===== Data
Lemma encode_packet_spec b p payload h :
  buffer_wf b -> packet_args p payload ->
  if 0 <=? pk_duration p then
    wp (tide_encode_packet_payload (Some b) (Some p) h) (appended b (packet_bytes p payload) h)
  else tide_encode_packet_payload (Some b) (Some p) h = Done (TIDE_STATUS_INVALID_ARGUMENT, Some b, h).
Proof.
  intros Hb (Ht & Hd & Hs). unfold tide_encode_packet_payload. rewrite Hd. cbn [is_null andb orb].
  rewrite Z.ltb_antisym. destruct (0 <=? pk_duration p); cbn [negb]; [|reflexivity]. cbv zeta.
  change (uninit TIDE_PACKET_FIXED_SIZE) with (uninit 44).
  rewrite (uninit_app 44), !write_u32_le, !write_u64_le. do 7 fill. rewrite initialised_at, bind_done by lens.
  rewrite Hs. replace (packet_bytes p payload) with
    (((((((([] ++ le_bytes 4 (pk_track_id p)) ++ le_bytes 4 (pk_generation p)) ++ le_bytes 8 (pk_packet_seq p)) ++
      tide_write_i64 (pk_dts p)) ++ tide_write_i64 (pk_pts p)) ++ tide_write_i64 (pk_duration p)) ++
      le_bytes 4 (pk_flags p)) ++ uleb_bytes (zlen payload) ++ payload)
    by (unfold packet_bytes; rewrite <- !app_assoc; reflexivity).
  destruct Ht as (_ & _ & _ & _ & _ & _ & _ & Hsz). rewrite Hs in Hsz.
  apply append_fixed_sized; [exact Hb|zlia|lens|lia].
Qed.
==========
===== Data
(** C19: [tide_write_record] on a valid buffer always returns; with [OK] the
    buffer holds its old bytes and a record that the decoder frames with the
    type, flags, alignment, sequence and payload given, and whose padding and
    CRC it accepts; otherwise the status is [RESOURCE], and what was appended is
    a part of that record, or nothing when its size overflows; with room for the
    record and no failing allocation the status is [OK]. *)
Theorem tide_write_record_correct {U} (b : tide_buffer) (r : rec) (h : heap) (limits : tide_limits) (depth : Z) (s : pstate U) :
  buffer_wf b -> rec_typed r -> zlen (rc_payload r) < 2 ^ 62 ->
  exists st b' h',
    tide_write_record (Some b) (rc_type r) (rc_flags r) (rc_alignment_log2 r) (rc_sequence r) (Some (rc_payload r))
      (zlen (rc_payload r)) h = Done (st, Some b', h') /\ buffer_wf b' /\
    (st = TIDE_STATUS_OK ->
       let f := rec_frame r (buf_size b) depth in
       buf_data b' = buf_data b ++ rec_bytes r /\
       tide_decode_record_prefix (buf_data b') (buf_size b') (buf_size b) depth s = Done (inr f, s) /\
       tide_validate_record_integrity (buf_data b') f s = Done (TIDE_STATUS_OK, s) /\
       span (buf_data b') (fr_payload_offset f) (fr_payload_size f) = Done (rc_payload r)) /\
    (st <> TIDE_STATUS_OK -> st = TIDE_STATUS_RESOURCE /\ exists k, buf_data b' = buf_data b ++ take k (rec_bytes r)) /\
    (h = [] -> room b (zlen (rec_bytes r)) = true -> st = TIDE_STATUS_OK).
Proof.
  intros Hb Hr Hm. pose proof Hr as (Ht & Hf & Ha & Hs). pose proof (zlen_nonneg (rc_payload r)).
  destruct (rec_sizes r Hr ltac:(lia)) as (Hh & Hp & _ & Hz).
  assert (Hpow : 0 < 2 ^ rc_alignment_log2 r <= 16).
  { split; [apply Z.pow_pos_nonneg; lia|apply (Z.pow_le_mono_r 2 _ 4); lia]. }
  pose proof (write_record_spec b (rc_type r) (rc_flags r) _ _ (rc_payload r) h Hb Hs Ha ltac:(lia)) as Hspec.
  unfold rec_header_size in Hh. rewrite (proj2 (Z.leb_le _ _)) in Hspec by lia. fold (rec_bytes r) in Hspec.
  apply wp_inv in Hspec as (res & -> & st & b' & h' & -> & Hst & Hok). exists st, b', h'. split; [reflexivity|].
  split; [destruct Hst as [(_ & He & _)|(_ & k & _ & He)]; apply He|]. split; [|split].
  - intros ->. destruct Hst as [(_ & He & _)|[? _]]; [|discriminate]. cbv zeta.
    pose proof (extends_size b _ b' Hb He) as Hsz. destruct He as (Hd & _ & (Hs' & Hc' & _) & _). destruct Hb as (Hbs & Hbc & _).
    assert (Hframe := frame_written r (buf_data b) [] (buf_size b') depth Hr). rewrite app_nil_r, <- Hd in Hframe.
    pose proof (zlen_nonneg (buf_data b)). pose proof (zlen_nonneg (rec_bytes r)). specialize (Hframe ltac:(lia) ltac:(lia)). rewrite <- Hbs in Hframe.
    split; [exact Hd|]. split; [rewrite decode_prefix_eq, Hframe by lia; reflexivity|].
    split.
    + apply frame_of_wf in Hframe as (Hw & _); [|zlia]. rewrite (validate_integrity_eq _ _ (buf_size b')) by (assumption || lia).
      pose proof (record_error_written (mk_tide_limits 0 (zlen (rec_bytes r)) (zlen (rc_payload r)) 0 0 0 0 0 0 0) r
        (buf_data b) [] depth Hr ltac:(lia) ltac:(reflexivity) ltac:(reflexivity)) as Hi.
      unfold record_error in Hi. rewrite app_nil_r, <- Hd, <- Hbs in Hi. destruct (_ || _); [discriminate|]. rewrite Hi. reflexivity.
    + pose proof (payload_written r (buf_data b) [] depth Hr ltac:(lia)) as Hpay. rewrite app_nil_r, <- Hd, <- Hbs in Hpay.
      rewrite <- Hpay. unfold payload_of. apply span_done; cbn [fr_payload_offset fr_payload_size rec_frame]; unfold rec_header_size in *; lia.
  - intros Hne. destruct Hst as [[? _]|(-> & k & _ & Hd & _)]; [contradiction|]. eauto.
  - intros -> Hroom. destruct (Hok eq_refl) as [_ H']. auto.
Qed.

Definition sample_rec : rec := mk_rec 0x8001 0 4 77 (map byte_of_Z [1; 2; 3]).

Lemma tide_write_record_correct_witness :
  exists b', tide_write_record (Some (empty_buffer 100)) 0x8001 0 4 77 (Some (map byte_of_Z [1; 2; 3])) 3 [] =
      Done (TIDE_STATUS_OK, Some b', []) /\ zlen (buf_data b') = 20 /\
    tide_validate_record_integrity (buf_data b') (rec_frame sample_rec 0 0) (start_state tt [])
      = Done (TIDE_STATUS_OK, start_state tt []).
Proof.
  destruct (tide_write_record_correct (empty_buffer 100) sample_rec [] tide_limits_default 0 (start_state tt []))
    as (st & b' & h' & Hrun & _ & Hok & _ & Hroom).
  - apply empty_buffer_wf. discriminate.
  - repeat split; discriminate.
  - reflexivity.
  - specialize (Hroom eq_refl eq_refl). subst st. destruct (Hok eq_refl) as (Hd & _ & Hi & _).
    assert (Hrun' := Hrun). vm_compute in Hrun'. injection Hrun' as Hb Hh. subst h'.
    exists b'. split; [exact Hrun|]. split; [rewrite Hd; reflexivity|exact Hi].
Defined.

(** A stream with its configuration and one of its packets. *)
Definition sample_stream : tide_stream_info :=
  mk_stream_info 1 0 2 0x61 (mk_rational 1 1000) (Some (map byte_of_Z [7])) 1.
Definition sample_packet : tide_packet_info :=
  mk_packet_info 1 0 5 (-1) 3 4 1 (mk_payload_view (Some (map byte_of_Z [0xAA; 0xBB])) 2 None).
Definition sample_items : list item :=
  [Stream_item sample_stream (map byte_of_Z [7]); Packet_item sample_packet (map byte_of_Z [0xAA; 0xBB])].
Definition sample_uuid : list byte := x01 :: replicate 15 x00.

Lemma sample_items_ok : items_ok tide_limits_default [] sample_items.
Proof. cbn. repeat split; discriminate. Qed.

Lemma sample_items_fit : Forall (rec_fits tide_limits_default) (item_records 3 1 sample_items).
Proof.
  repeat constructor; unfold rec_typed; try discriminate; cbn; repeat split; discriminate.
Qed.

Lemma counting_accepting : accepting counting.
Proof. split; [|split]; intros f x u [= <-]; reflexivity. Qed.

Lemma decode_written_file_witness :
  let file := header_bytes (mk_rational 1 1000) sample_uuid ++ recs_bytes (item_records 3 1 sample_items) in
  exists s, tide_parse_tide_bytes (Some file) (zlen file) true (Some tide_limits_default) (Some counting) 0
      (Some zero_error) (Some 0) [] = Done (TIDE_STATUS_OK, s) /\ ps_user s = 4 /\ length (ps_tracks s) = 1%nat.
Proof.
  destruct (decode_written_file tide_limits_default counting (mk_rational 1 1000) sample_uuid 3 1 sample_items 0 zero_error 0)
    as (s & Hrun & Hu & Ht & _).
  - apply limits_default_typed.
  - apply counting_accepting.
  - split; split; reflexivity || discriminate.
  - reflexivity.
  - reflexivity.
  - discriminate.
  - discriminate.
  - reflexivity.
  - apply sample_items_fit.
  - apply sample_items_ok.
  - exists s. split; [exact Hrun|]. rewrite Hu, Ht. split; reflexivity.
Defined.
==========
===== Data
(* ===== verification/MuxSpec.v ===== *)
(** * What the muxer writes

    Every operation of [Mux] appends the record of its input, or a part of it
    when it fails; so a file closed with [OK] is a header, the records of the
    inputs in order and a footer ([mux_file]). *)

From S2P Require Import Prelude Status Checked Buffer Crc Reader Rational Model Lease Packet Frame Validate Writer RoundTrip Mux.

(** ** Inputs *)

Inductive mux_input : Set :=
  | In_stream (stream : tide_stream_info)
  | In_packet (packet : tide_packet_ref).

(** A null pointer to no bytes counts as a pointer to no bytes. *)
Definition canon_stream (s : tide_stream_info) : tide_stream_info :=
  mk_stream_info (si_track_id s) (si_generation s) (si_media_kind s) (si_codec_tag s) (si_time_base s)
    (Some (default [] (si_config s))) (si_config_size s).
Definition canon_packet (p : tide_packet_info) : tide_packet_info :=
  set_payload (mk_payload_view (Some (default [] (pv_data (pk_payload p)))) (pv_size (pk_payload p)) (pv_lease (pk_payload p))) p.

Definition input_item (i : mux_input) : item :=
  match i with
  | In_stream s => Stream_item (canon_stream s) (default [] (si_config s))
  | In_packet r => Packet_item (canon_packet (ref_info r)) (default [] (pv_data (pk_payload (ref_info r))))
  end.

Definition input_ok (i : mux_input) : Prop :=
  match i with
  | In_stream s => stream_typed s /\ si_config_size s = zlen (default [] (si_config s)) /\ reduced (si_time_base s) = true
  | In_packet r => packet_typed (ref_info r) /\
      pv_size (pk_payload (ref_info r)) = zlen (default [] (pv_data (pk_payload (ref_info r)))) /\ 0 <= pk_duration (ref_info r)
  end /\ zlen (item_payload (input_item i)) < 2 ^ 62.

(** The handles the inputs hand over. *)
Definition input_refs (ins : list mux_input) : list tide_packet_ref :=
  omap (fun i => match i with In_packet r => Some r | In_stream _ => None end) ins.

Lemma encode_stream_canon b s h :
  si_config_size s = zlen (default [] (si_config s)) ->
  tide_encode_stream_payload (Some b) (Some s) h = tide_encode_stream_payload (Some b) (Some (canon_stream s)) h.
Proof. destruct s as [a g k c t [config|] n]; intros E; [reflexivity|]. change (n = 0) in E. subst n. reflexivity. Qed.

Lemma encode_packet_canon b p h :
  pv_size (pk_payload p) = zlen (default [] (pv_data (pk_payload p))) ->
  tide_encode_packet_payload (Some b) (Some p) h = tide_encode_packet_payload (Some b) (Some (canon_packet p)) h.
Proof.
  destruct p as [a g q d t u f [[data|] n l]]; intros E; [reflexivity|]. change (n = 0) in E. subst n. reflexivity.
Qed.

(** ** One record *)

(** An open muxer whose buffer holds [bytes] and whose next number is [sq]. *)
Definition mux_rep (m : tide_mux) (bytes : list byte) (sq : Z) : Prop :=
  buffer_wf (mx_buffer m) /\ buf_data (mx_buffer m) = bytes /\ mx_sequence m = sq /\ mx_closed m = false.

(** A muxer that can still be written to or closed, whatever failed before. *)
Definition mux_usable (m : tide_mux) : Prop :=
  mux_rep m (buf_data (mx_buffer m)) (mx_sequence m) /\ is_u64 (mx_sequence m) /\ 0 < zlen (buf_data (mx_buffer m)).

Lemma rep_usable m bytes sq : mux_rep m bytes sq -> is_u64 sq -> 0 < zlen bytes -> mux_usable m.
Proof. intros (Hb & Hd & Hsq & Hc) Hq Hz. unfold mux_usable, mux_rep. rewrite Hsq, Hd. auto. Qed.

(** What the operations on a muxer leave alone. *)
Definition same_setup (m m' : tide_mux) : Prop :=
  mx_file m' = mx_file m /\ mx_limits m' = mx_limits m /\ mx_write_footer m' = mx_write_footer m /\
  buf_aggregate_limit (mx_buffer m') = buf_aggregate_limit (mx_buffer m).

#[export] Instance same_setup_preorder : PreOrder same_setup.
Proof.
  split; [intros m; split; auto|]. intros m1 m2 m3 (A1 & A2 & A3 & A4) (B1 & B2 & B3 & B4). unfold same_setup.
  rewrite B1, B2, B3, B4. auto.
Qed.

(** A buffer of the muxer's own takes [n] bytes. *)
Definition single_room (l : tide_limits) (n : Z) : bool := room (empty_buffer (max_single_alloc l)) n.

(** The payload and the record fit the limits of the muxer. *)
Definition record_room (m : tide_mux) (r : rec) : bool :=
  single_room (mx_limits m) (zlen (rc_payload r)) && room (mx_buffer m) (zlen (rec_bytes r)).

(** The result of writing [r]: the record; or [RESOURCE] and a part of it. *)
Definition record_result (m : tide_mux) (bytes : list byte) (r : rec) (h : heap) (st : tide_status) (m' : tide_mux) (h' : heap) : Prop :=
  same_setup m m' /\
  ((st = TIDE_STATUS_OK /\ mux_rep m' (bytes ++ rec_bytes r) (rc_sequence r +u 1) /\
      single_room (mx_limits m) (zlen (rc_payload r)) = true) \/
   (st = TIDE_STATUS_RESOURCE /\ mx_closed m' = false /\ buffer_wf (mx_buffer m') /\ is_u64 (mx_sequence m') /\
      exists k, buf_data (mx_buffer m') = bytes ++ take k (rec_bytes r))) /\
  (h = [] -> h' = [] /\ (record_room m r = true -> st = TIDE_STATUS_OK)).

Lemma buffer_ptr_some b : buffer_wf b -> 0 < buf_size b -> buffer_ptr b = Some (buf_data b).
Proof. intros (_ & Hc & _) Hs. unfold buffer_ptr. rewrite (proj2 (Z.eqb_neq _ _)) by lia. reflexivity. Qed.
==========
--- Directions ---
Please output exactly the lines between the one holding "mk_stream_info (si_track_id s)" and the one holding "Definition canon_packet (p" in the records above, inclusive, and nothing more.

--- Reply to the exercise ---
  mk_stream_info (si_track_id s) (si_generation s) (si_media_kind s) (si_codec_tag s) (si_time_base s)
    (Some (default [] (si_config s))) (si_config_size s).
Definition canon_packet (p : tide_packet_info) : tide_packet_info :=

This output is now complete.